[Stored data entries]
Start of Block
Lemma context_comment_lines_witness :
  _format_ticket_context [("ticketKey", VStr "T-1"); ("comments", VNone)] None =
    Ok (ticket_information [("ticketKey", VStr "T-1")]) /\
  _format_ticket_context
    [("ticketKey", VStr "T-1");
     ("comments", VList [VDict [("author", VStr "ann"); ("content", VStr "first")]])] None =
    Ok (ticket_information [("ticketKey", VStr "T-1")] +:+ comments_heading +:+
        fstr ["1. ann: first"; nl]).
Proof.
  split.
  - apply (context_comment_lines [("ticketKey", VStr "T-1"); ("comments", VNone)] None).
    reflexivity.
  - destruct (context_comment_lines
                [("ticketKey", VStr "T-1");
                 ("comments", VList [VDict [("author", VStr "ann"); ("content", VStr "first")]])]
                None) as [_ H].
    destruct (H [VDict [("author", VStr "ann"); ("content", VStr "first")]])
      as (Hout & _).
    + reflexivity.
    + discriminate.
    + reflexivity.
    + rewrite Hout. reflexivity.
Defined.

Lemma string_length_append (a b : string) :
  String.length (a +:+ b) = String.length a + String.length b.
Proof. induction a; simpl; congruence. Qed.

Lemma append_prefix_unique (a a' r r' : string) :
  a +:+ r = a' +:+ r' -> String.length a = String.length a' -> a = a'.
Proof.
  revert a'. induction a as [|c a IH]; intros [|c' a'] H Hlen; try discriminate Hlen.
  - reflexivity.
  - cbn [String.append] in H. injection H as -> H. injection Hlen as Hlen.
    now rewrite (IH a' H Hlen).
Qed.

(** X4: the body of a comment takes at most 203 characters of its line in
    the context: a body of at most 200 characters is copied, a longer one
    is shown as its first 200 characters followed by three dots. *)
Theorem comment_line_bounded (i : nat) (c : pyval) (b : string) :
  comment_body c = Some b ->
  exists shown,
    format_comment i c =
      Ok (fstr [str_of_nat i; ". "; comment_author c; ": "; shown; nl]) /\
    String.length shown <= 203 /\
    (String.length b <= 200 -> shown = b) /\
    (200 < String.length b ->
     exists kept rest,
       b = kept +:+ rest /\ String.length kept = 200 /\ shown = kept +:+ "...").
Proof.
  intros Hb. exists (shown_body b). split; [exact (format_comment_wf i c b Hb)|].
  unfold shown_body. destruct (Nat.ltb_spec 200 (String.length b)) as [Hlt|Hle].
  - assert (Hkept : String.length (str_take 200 b) = 200)
      by (apply str_take_length; lia).
    split; [rewrite string_length_append, Hkept; cbn; lia|].
    split; [lia|]. intros _.
    destruct (str_take_prefix 200 b) as [rest Hrest].
    exists (str_take 200 b), rest. now repeat split.
  - split; [lia|]. split; [reflexivity | lia].
Qed.

Lemma comment_line_bounded_witness :
  let body := string_of_list_ascii (repeat "a"%char 200 ++ repeat "b"%char 50) in
  format_comment 2 (VDict [("author", VStr "bob"); ("content", VStr body)]) =
    Ok (fstr ["2"; ". "; "bob"; ": ";
              string_of_list_ascii (repeat "a"%char 200) +:+ "..."; nl]).
Proof.
  intros body.
  destruct (comment_line_bounded 2 (VDict [("author", VStr "bob"); ("content", VStr body)])
              body eq_refl) as (shown & Hline & _ & _ & Hlong).
  destruct Hlong as (kept & rest & Hsplit & Hlen & ->); [vm_compute; lia|].
  rewrite Hline.
  assert (Hkept : kept = string_of_list_ascii (repeat "a"%char 200)).
  { apply (append_prefix_unique kept _ rest (string_of_list_ascii (repeat "b"%char 50)));
      [rewrite <- Hsplit; vm_compute; reflexivity | rewrite Hlen; vm_compute; reflexivity]. }
  rewrite Hkept. reflexivity.
Defined.
(** [DeleteResource(request)] *)
Definition DeleteResource (request : jsonrpc_request) (g : resources)
    : rpc_outcome :=
  match JsonRpcGetStringParam request "name" with
  | inr bad => Replies [bad] g
  | inl resource_name =>
      match g resource_name with
      | None => Replies [jsonrpc_return_error (-1) "unknown resource" []] g
      | Some _ =>
          Replies [jsonrpc_return_success []] (erase g resource_name)
      end
  end.

(** [FetchResource(request)] *)
Definition FetchResource (request : jsonrpc_request) (g : resources)
    : rpc_outcome :=
  match JsonRpcGetStringParam request "name" with
  | inr bad =>
      Replies [bad; jsonrpc_return_error (-1) "missing resource name" []] g
  | inl resource_name =>
      match GetResource g resource_name with
      | None => Replies [jsonrpc_return_error (-1) "Unknown resource" []] g
      | Some resource =>
          Replies [jsonrpc_return_success
                     [("data"%string, JBase64 resource)]] g
      end
  end.

End Handlers.

(** *** [CaptureTestPattern]: the walking-ones pattern *)

(** The inner loop over the pixels of one frame, from index [i] with
    [remaining] pixels to go: [false] at the first byte that differs from
    [expected], which goes 0, 1, 2, 4, ... in a [uint8_t]. *)
Fixpoint pattern_loop (buffer : nat -> Z) (expected : Z) (i remaining : nat)
    : bool :=
  match remaining with
  | O => true
  | S r =>
      if negb (buffer i =? expected) then false
      else
        pattern_loop buffer
          (if expected =? 0 then 1 else Z.shiftl expected 1 mod 2 ^ 8)
          (S i) r
  end.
End of Block
Look over the records. Copy the lines that include the word "Hkept".

Expected output:
  - assert (Hkept : String.length (str_take 200 b) = 200)
    split; [rewrite string_length_append, Hkept; cbn; lia|].
  assert (Hkept : kept = string_of_list_ascii (repeat "a"%char 200)).
  rewrite Hkept. reflexivity.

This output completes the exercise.